REPUBLIKA.CO.ID, INDRAMAYU – Pengurangan solar bersubsidi yang diterapkan pemerintah, berimbas pada para nelayan di Kabupaten Indramayu. Solar merupakan kebutuhan terbesar yang harus dikeluarkan nelayan saat melaut.
’’Harusnya pemerintah tidak mengurangi subsidi kepada nelayan yang merupakan sektor riil dan produktif, yang pelakunya masih menempati 25,14 persen penduduk miskin di Indonesia,’’ ujar Ketua HNSI Jabar, Ono Surono, kepada Republika, Senin (4/8).
Ono mengatakan, kegiatan penangkapan ikan, terutama yang dilakukan nelayan di Kabupaten Indramayu, selama ini dikelola dengan cara tradisional. Yakni menggunakan pola bagi hasil 50:50 atau 60:40 antara pemilik dan nelayan yang menjadi anak buah kapal (ABK).
Biaya pembelian solar memakan 70 persen dari total biaya melaut. Dengan demikian, pengurangan solar bersubsidi itu dipastikan akan sangat berdampak kepada pendapatan nelayan. ‘’Dampaknya juga akan dirasakan para nelayan yang menjadi ABK,’’ tutur Ono.
Ono menilai, selama ini pemerintah/BPH Migas/Pertamina hanya membuat kebijakan dari belakang meja.
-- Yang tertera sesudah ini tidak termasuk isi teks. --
Lemma runs_quiet {Q B} w (m : M B) : (forall w0, invariant c w0 -> quiet w0 m) -> regular m -> runs c w (region m : prog Q (B + error)).
Proof. intros Hq Hr. eapply runs_region. by apply region_regular. Qed.
Lemma runs_keeps {Q B} w (m : M B) : keeps c m -> regular m -> runs c w (region m : prog Q (B + error)).
Proof. intros Hq Hr. eapply (runs_region c w m (fun _ _ => True)). apply (region_keeps c m (fun _ => True)); [done..|]. by intros ? ?. Qed.

Lemma runs_run_View {Q} w : runs c w (region (run_View k) : prog Q (Snapshot + error)).
Proof. apply runs_quiet; [intros w0 _|]; unfold run_View; [quiet|regular]. Qed.
Lemma runs_first_view {Q} w : runs c w (region (first_view k) : prog Q (Snapshot + error)).
Proof. apply runs_quiet; [intros w0 Hi|]; unfold first_view; [quiet|regular]. Qed.
Lemma runs_commit_from {Q} w snapshot op ch : quiet_change ch -> runs c w (region (commit_from e k snapshot op ch) : prog Q (option Snapshot + error)).
Proof.
  intros Hq. apply runs_quiet; [intros w0 Hi|]; unfold commit_from; [|regular].
  assert (quiet_changes [ch]) by (by apply quiet_cons, quiet_nil). quiet.
Qed.
Lemma quiet_SetContext v retain : quiet_change (SetContext_ v retain).
Proof. intros [[[? ?] ?] ?]; cbn; by rewrite !app_nil_r. Qed.
Lemma quiet_AppendContextContribution f : quiet_change (AppendContextContribution_ f).
Proof. intros [[[? ?] ?] ?]; cbn; by rewrite !app_nil_r. Qed.
Hint Resolve quiet_SetContext quiet_AppendContextContribution : quiet.
Lemma runs_signal {Q} w : runs c w (region (signalPrepared k) : prog Q (unit + error)).
Proof.
  apply runs_keeps; [|apply regular_signalPrepared]. intros w0 Hi. apply (kept_signalPrepared c k (kept c) w0). by apply invariant_kept.
Qed.
Lemma runs_budget {Q} w : runs c w (region (recordBudgetExceeded c e k) : prog Q (unit + error)).
Proof. apply runs_quiet; [intros w0 Hi|apply regular_recordBudgetExceeded]. apply quiet_recordBudgetExceeded. by eapply invariant_lively. Qed.
Lemma runs_followOn {Q} w proposals : runs c w (region (followOn e k proposals) : prog Q (continuation + error)).
Proof. apply runs_quiet; [intros w0 Hi|apply regular_followOn]. apply quiet_followOn. by eapply invariant_lively. Qed.
Lemma runs_commitCompletion {Q} w step messageID output :
  runs c w (region (commitCompletion c e k step messageID output) : prog Q (option (list ToolCall) + error)).
Proof. apply runs_keeps; [by apply keeps_commitCompletion|apply regular_commitCompletion]. Qed.
Lemma runs_finalizeGoal {Q} w recorded_ record :
  runs c w (region (finalizeGoalCompletionCandidate k recorded_ record) : prog Q (bool * bool + error)).
Proof. apply runs_quiet; [intros w0 Hi|]; unfold finalizeGoalCompletionCandidate; [quiet|regular]. Qed.
Lemma runs_settleRecovery {Q} w entries code : runs c w (region (settleCompletionRecoveryEntries e k entries code) : prog Q (unit + error)).
Proof. apply runs_quiet; [intros w0 Hi|]; unfold settleCompletionRecoveryEntries; [quiet|regular]. Qed.
Lemma runs_nextID {Q} w kind : runs c w (read (nextID kind) : prog Q string).
Proof.
  eapply runs_safe, (safe_read c w _ (fun _ _ => True)); [|done]. apply region_sure; [|apply regular_nextID].
  intros w0 _ w1 H1. pose proof (quiet_nextID w0 kind w1 H1) as H. by destruct (nextID kind w1) as [w' [?|?|?]] eqn:E.
Qed.
Hint Resolve runs_run_View runs_first_view runs_signal runs_budget runs_followOn runs_commitCompletion runs_finalizeGoal runs_settleRecovery runs_nextID
  runs_clock : runs.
Menurutnya, pemerintah/BPH Migas/Pertamina tidak pernah mau mengetahui masalah sebenarnya yang dialami nelayan di lapangan.
Ono menambahkan, pemerintah/BPH Migas/Pertamina hanya mendapatkan sumber informasi dari pelabuhan besar di Jakarta, Belawan, Tual, Bitung dan Cilacap.
Padahal, kapal nelayan di daerah-daeah itu sudah dikelola oleh perusahaan berbadan hukum dan nelayan ABK-nya mendapatkan gaji tetap.
‘’Jadi kenaikan harga BBM di sana tidak berpengaruh pada pendapatan nelayan secara langsung,’’ terang caleg terpilih DPR RI dari PDIP tersebut.
Namun, lanjut Ono, jika pengurangan subsidi BBM sudah tidak bisa dihindari, maka pihaknya mengusulkan tiga pendekatan. Pertama, batas BBM subsidi diberikan kepada kapal maksimum 100 GT, dengan alokasi 25 KL per bulan.
Kedua, subsidi masih diberikan kepada nelayan/pemilik kapal yang menangkap ikan di zona-zona underfishing/ZEEI dengan ukuran kapal diatas 100 GT. Hal itu bertujuan untuk mencegah IUU fishing dan peningkatan produksi ikan nasional.
Ketiga, perusahaan kapal perikanan hendaknya memberikan honor dan gaji/kesejahteraan nelayan untuk hidup layak. Selama ini, nelayan yang kerja di kapal-kapal besar hanya bergaji Rp 1 juta – Rp 1,5 juta per bulan.
‘’Kesimpulannya, jangan sampai kebijakan energi pemerintah Indonesia menghasilkan peningkatan angka kemiskinan pada nelayan,’’ jelas Ono mengingatkan.